Pubby
Pubby

Reputation: 53017

Can user defined literals have functions as arguments?

Can functions be used with user defined literals?

If so, what shenanigans can be done? Is this legal?

void operator "" _bar(int (*func)(int)) {
  func(1);
}

int foo(int x) {
  std::cout << x << std::endl;
}

int main() {
  foo(0);    // print 0
  foo_bar;   // print 1
}

Upvotes: 4

Views: 292

Answers (4)

emsr
emsr

Reputation: 16333

I don't know if this adds anything but there's nothing preventing you from defining

PythonScript operator"" _python(const char*, std::size_t len) {...}

R"Py(
  print "Hello, World"
)Py"_python;

I actually think user-defined literals would make a nice way to embed scripts or SQL.

Upvotes: 1

Mooing Duck
Mooing Duck

Reputation: 66912

According to the C++11 Feb 2011 Draft § 2.14.8, the user literal types are integer-literals, floating-literals, string-literals, and character-literals.

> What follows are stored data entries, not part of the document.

End MoreExamples.
(* ================================================================= *)
(** ** Tactics *)

(** Settle one integer comparison of the goal by linear arithmetic. *)
Ltac Zltb_true :=
  match goal with
  | |- context [?x <? ?y] =>
      replace (x <? y) with true by (symmetry; apply Z.ltb_lt; lia)
  end.

Ltac Zltb_false :=
  match goal with
  | |- context [?x <? ?y] =>
      replace (x <? y) with false by (symmetry; apply Z.ltb_ge; lia)
  end.

(* ================================================================= *)
(** ** Strings: facts *)

Lemma cu_eqb_eq (a b : codeunit) : cu_eqb a b = true <-> a = b.
Proof. unfold cu_eqb. apply N.eqb_eq. Qed.

Lemma str_eqb_eq (s t : jsstring) : str_eqb s t = true <-> s = t.
Proof.
  revert t. induction s as [|a s IH]; intros [|b t]; simpl; split;
    try congruence; try reflexivity.
  - intros H. apply andb_true_iff in H as [Hab Hst].
    apply cu_eqb_eq in Hab. apply IH in Hst. congruence.
  - intros H. injection H as -> ->. apply andb_true_iff. split.
    + now apply cu_eqb_eq.
    + now apply IH.
Qed.

Lemma str_eqb_refl (s : jsstring) : str_eqb s s = true.
Proof. now apply str_eqb_eq. Qed.

Lemma str_eqb_neq (s t : jsstring) : str_eqb s t = false <-> s <> t.
Proof.
  split.
  - intros H E. apply str_eqb_eq in E. congruence.
  - intros H. destruct (str_eqb s t) eqn:E; [|reflexivity].
    apply str_eqb_eq in E. contradiction.
Qed.

Lemma startsWith_spec (p s : jsstring) :
  startsWith p s = true <-> exists post, s = p ++ post.
Proof.
  revert s. induction p as [|a p IH]; intros s; simpl.
  - split; [intros _; now exists s | reflexivity].
  - destruct s as [|b s].
    + split; [discriminate | intros [post H]; discriminate].
    + rewrite andb_true_iff, cu_eqb_eq, IH. split.
      * intros [-> [post ->]]. now exists post.
      * intros [post H]. injection H as -> ->. split; [reflexivity|].
        now exists post.
Qed.

Lemma includes_spec (s p : jsstring) : includes s p = true <-> occurs_in p s.
Proof.
  unfold occurs_in. induction s as [|c s IH]; simpl.
  - rewrite orb_false_r, startsWith_spec. split.
    + intros [post H]. now exists [], post.
    + intros [pre [post H]]. destruct pre; [now exists post|discriminate].
  - rewrite orb_true_iff, startsWith_spec, IH. split.
    + intros [[post H] | [pre [post H]]].
      * now exists [], post.
      * exists (c :: pre), post. simpl. now f_equal.
    + intros [[|c' pre] [post H]].
      * left. now exists post.
      * right. injection H as -> ->. now exists pre, post.
Qed.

There is no way to do a function-literal type.

A user-defined-literal is treated as a call to a literal operator or literal operator template (13.5.8). To determine the form of this call for a given user-defined-literal L with ud-suffix X, the literal-operator-id whose literal suffix identifier is X is looked up in the context of L using the rules for unqualified name lookup (3.4.1). Let S be the set of declarations found by this lookup. S shall not be empty.

Integers:

operator "" X (n ULL)
operator "" X ("n")
operator "" X <’c1’, ’c2’, ... ’ck’>()

Floating:

operator "" X (f L)
operator "" X ("f")
operator "" X <’c1’, ’c2’, ... ’ck’>()

String:

operator "" X (str, len)
operator "" X <’c1’, ’c2’, ... ’ck’>() //unoffcial, a rumored GCC extension

Character:

operator "" X (ch)

Upvotes: 7

Drew Dormann
Drew Dormann

Reputation: 63704

No.

C++ intentionally avoids such shenanigans since the symbol foo_bar would be very difficult to comprehend if it weren't defined immediately before its use in your example.

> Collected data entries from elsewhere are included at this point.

(** * better-file-color: colour resolution, palette validation and group ordering

    A shallow embedding of [src/plugin/FileColorPlugin.ts] and
    [src/modules/SettingsPanel/index.tsx].

    JavaScript strings are modelled by [string]; the built-ins whose result
    depends on Unicode tables or on the host application ([String.prototype.trim],
    [toLowerCase], [RegExp] on user patterns, the vault and the metadata cache)
    are fields of a [Host] record, so every general statement holds for any
    behaviour of them.  The fixed hexadecimal patterns of the source are
    modelled as boolean matchers.  Priorities are integers ([Z]); the sums
    and differences the handlers store are rounded as doubles are
    ([JS.add], [JS.sub]). *)

From Stdlib Require Import String Ascii List ZArith Bool Lia Permutation Sorted.
From Stdlib Require Import DecimalString.
Import ListNotations.
Open Scope string_scope.
Open Scope Z_scope.

(** ** JavaScript string primitives *)

Module JS.

(** [s.startsWith(p)] *)
Definition startsWith (s p : string) : bool := String.prefix p s.

(** [s.includes(needle)] *)
Fixpoint includes (s needle : string) : bool :=
  if String.prefix needle s then true
  else match s with
       | EmptyString => false
       | String _ rest => includes rest needle
       end.

(** [s.lastIndexOf(c)] for a one-character needle; [-1] when absent. *)
Fixpoint lastIndexOf (s : string) (c : ascii) : Z :=
  match s with
  | EmptyString => -1
  | String d rest =>
      let i := lastIndexOf rest c in
      if 0 <=? i then i + 1
      else if Ascii.eqb d c then 0 else -1
  end.

(** [s.substring(start)] with [start >= 0]. *)
Definition substringFrom (s : string) (start : Z) : string :=
  String.substring (Z.to_nat start) (String.length s) s.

You could achieve something similar with the preprocessor.

#define bar (1)

int foo(int x) {
  std::cout << x << std::endl;
}

int main() {
  foo(0);    // print 0
  foo bar;   // print 1
}

Upvotes: 1

K-ballo
K-ballo

Reputation: 81349

Look at foo_bar, its just a single lexical token. Its interpreted as a single identifier named foo_bar, not as foo suffixed with _bar.